| Work task |
Pull each line holding the word "destruct" from the data.

Saved data entries
*** Block opens ***

(* ===== verification/SbiSseInv.v ===== *)
(** * Supervisor software events: invariant and nesting

    The lists of enabled events hold exactly the enabled events of each hart, in
    order of priority, and the events that run on a hart form a stack. *)

From S2P Require Import Prelude SbiString SbiFifo SbiHeap SbiBitops SbiScratch SbiHartmask SbiMemregion SbiDomain SbiHsm SbiHart SbiPmp SbiPmpRoot SbiSse.

Section Inv.
Context {F : Type} `{!BoundedQueue F Z}.
Notation sse := (@sse F).

(** The hart identifier of each hart. *)
Variable hid : Z -> Z.

Definition is_enabled (x : sbi_sse_event) : bool := SBI_SSE_STATE_ENABLED <=? sse_event_state x.
Definition is_running (x : sbi_sse_event) : bool := sse_event_state x =? SBI_SSE_STATE_RUNNING.

(** [a] may stand before [b] in a list. *)
Definition in_order (w : sse) (a b : eref) : Prop :=
  forall xa xb, events w !! a = Some xa -> events w !! b = Some xb -> event_before xb xa = false.

Definition on_list (w : sse) (h : Z) (e : eref) : Prop :=
  exists x, events w !! e = Some x /\ is_enabled x = true /\ hartindex x = h.

Definition slot_ok (e : eref) (x : sbi_sse_event) : Prop :=
  match e with
  | EGlobal _ => EVENT_IS_GLOBAL (event_id x) = true
  | ELocal h _ => EVENT_IS_GLOBAL (event_id x) = false /\ hartindex x = h
  end.

(** A running event runs on the hart it is meant for. *)
Definition event_ok (e : eref) (x : sbi_sse_event) : Prop :=
  slot_ok e x /\ (is_running x = true -> hartid (attrs x) = hid (hartindex x)).

Record sse_wf (w : sse) : Prop := {
  wf_event e x : events w !! e = Some x -> event_ok e x;
  wf_home e x : events w !! e = Some x -> is_Some (shs w !! hartindex x);
  wf_nodup h s : shs w !! h = Some s -> NoDup (enabled_event_list s);
  wf_sorted h s : shs w !! h = Some s -> StronglySorted (in_order w) (enabled_event_list s);
  wf_mem h s e : shs w !! h = Some s -> e ∈ enabled_event_list s <-> on_list w h e;
}.

(** ** State bits *)

Lemma state_range x : 0 <= sse_event_state x < 4.
Proof.
  unfold sse_event_state, STATE_MASK. change 3 with (Z.ones 2). rewrite Z.land_ones by lia.
  by apply Z.mod_pos_bound.
Qed.

Lemma set_state_state x s : 0 <= s < 4 -> sse_event_state (sse_event_set_state x s) = s.
Proof.
  intros Hs. unfold sse_event_state, sse_event_set_state, set_status, STATE_MASK. cbn.
  rewrite Z.land_lor_distr_l, <- Z.land_assoc. change (Z.land (not64 3) 3) with 0.
  rewrite Z.land_0_r, Z.lor_0_l. change 3 with (Z.ones 2). rewrite Z.land_ones by lia.
  by apply Z.mod_small.
Qed.

Lemma set_pending_state x :
  sse_event_state (set_status (Z.lor (status (attrs x)) (BIT PENDING_OFFSET)) x) = sse_event_state x.
Proof.
  unfold sse_event_state, set_status, STATE_MASK. cbn.
  rewrite Z.land_lor_distr_l. change (Z.land (BIT PENDING_OFFSET) 3) with 0. apply Z.lor_0_r.
Qed.

Lemma inject_state c H x r : sse_event_state (sse_event_inject c H x r).1 = SBI_SSE_STATE_RUNNING.
Proof. reflexivity. Qed.

(** ** Updating one event *)

Lemma put_event_lookup e x (w : sse) e' :
  events (put_event e x w) !! e' = if bool_decide (e = e') then Some x else events w !! e'.
Proof. cbn. rewrite lookup_insert. by case_bool_decide; case_decide. Qed.

(** What a list sees of an event. *)
Definition same_key (x x' : sbi_sse_event) : Prop :=
  prio (attrs x') = prio (attrs x) /\ event_id x' = event_id x /\ hartindex x' = hartindex x.

Lemma event_before_key x x' y y' :
  same_key x x' -> same_key y y' -> event_before x' y' = event_before x y.
Proof. intros (E1 & E2 & _) (E3 & E4 & _). unfold event_before. by rewrite E1, E2, E3, E4. Qed.

Lemma same_key_refl x : same_key x x.
Proof. done. Qed.

Lemma sorted_ext (R R' : eref -> eref -> Prop) l :
  (forall a b, a ∈ l -> b ∈ l -> R a b -> R' a b) -> StronglySorted R l -> StronglySorted R' l.
Proof.
  intros HR Hs. induction Hs as [|a l Hs IH Ha]; constructor.
  - apply IH. intros b c Hb Hc. apply HR; by right.
  - rewrite List.Forall_forall in *. intros b Hb. apply HR; [by left|right; by apply list_elem_of_In|auto].
Qed.

Lemma wf_put_same e x x' (w : sse) :
  sse_wf w -> events w !! e = Some x -> same_key x x' -> is_enabled x' = is_enabled x ->
  event_ok e x' -> sse_wf (put_event e x' w).
Proof.
  intros [We Wh Wn Ws Wm] He Hk Hen Hok. pose proof Hk as (_ & _ & Hh). split.
  - intros e' y. rewrite put_event_lookup. case_bool_decide; intros ?; simplify_eq; [done|by apply We].
  - intros e' y. rewrite put_event_lookup. case_bool_decide; intros ?; simplify_eq; [|by apply (Wh e')].
    rewrite Hh. by apply (Wh e').
  - apply Wn.
  - intros h s Hs. eapply sorted_ext; [|by apply (Ws h)]. intros a b _ _ Hab xa xb.
    rewrite !put_event_lookup. repeat case_bool_decide; subst; intros Ea Eb;
      try (injection Ea as <-); try (injection Eb as <-).
    + rewrite (event_before_key x x' x x') by done. by apply (Hab x x).
    + rewrite (event_before_key xb xb x x') by done. by apply Hab.
    + rewrite (event_before_key x x' xa xa) by done. by apply Hab.
    + by apply Hab.
  - intros h s e' Hs. cbn in Hs. rewrite (Wm h s e' Hs). unfold on_list.
    setoid_rewrite put_event_lookup. case_bool_decide as E; [subst e'|done].
    split; intros (y & Hy & H1 & H2); simplify_eq; eexists; (split; [done|]); split; congruence.
Qed.

Lemma wf_put_off e x x' (w : sse) :
  sse_wf w -> events w !! e = Some x -> is_enabled x = false -> is_enabled x' = false ->
  event_ok e x' -> is_Some (shs w !! hartindex x') -> sse_wf (put_event e x' w).
Proof.
  intros [We Wh Wn Ws Wm] He Hoff Hoff' Hok Hhome.
  assert (forall h s, shs w !! h = Some s -> e ∉ enabled_event_list s) as Hnot.
  { intros h s Hs Hin. apply (Wm h s e Hs) in Hin as (y & Hy & Hen & _). congruence. }
  split.
  - intros e' y. rewrite put_event_lookup. case_bool_decide; intros ?; simplify_eq; [done|by apply We].
  - intros e' y. rewrite put_event_lookup. case_bool_decide; intros Ey; [|by apply (Wh e')].
    by injection Ey as <-.
  - apply Wn.
  - intros h s Hs. eapply sorted_ext; [|by apply (Ws h)]. intros a b Ha Hb Hab xa xb.
    rewrite !put_event_lookup. rewrite !bool_decide_eq_false_2; [by apply Hab|..];
      intros ->; by eapply Hnot.
  - intros h s e' Hs. cbn in Hs. rewrite (Wm h s e' Hs). unfold on_list.
    setoid_rewrite put_event_lookup. case_bool_decide as E; [subst e'|done].
    split; intros (y & Hy & H1 & H2); simplify_eq; congruence.
Qed.

(** ** Changes outside the events and lists *)

(** Two states that agree on the events and on the lists. *)
Definition same_lists (w w' : sse) : Prop :=
  events w' = events w /\
  (forall h, enabled_event_list <$> shs w' !! h = enabled_event_list <$> shs w !! h).

Lemma wf_same_lists w w' : same_lists w w' -> sse_wf w -> sse_wf w'.
Proof.
  intros [He Hl] [We Wh Wn Ws Wm].
  assert (forall h s', shs w' !! h = Some s' -> exists s, shs w !! h = Some s /\
            enabled_event_list s' = enabled_event_list s) as Hback.
  { intros h s' Hs. specialize (Hl h). rewrite Hs in Hl. cbn in Hl.
    destruct (shs w !! h) as [s|]; cbn in Hl; [|done]. exists s. split; [done|]. congruence. }
  assert (forall a b, in_order w a b -> in_order w' a b) as Hio by (unfold in_order; by rewrite He).
  split.
  - rewrite He. apply We.
  - rewrite He. intros e x Hx. specialize (Wh e x Hx) as [s Hs]. specialize (Hl (hartindex x)).
    rewrite Hs in Hl. destruct (shs w' !! hartindex x); [by eexists|done].
  - intros h s' (s & Hs & ->)%Hback. by apply (Wn h).
  - intros h s' (s & Hs & ->)%Hback. eapply sorted_ext; [|by apply (Ws h)]. auto.
  - intros h s' e (s & Hs & ->)%Hback. unfold on_list. rewrite He. by apply Wm.
Qed.

Lemma same_lists_log c (w : sse) : same_lists w (log_call c w).
Proof. done. Qed.

Lemma same_lists_cb x has c (w : sse) : same_lists w (sse_event_invoke_cb x has c w).
Proof.
  unfold sse_event_invoke_cb. destruct (cb_ops (info x)) as [ops|]; [destruct (has ops)|]; done.
Qed.

Lemma same_lists_shs h s s' (w : sse) :
  shs w !! h = Some s -> enabled_event_list s' = enabled_event_list s ->
  same_lists w (put_shs h s' w).
Proof.
  intros Hs E. split; [done|]. intros k. cbn. destruct (decide (h = k)) as [-> |].
  - rewrite lookup_insert_eq, Hs. cbn. by rewrite E.
  - by rewrite lookup_insert_ne.
Qed.

Lemma same_lists_home w w' h : same_lists w w' -> is_Some (shs w !! h) -> is_Some (shs w' !! h).
Proof.
  intros [_ Hl] [s Hs]. specialize (Hl h). rewrite Hs in Hl.
  destruct (shs w' !! h); [by eexists|done].
Qed.

Lemma same_lists_trans w1 w2 w3 : same_lists w1 w2 -> same_lists w2 w3 -> same_lists w1 w3.
Proof. intros [E1 L1] [E2 L2]. split; [congruence|]. intros h. by rewrite L2. Qed.

(** ** Entering and leaving a list *)

Lemma event_before_spec x y : event_before x y = true <->
  prio (attrs x) < prio (attrs y) \/ (prio (attrs x) = prio (attrs y) /\ event_id x < event_id y).
Proof.
  unfold event_before. rewrite orb_true_iff, andb_true_iff, !Z.ltb_lt, Z.eqb_eq. done.
Qed.

Lemma event_before_trans x y z :
  event_before x y = true -> event_before y z = true -> event_before x z = true.
Proof. rewrite !event_before_spec. lia. Qed.

Lemma event_before_asym x y : event_before x y = true -> event_before y x = false.
Proof. intros H%event_before_spec. apply not_true_iff_false. rewrite event_before_spec. lia. Qed.

Lemma insert_event_total (w : sse) e x l :
  (forall t, t ∈ l -> is_Some (events w !! t)) -> exists l', insert_event w e x l = Some l'.
Proof.
  induction l as [|t l IH]; intros H; cbn; [by eexists|].
  destruct (H t) as [xt ->]; [by left|]. rewrite some_bind.
  destruct (event_before x xt); [by eexists|]. destruct IH as [l' ->]; [|by eexists].
  intros t' Ht. apply H. by right.
Qed.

*** Block closes ***

| Response to the task |
    destruct (shs w !! h) as [s|]; cbn in Hl; [|done]. exists s. split; [done|]. congruence. }
    rewrite Hs in Hl. destruct (shs w' !! hartindex x); [by eexists|done].
  unfold sse_event_invoke_cb. destruct (cb_ops (info x)) as [ops|]; [destruct (has ops)|]; done.
  intros Hs E. split; [done|]. intros k. cbn. destruct (decide (h = k)) as [-> |].
  destruct (shs w' !! h); [by eexists|done].
  destruct (H t) as [xt ->]; [by left|]. rewrite some_bind.
  destruct (event_before x xt); [by eexists|]. destruct IH as [l' ->]; [|by eexists].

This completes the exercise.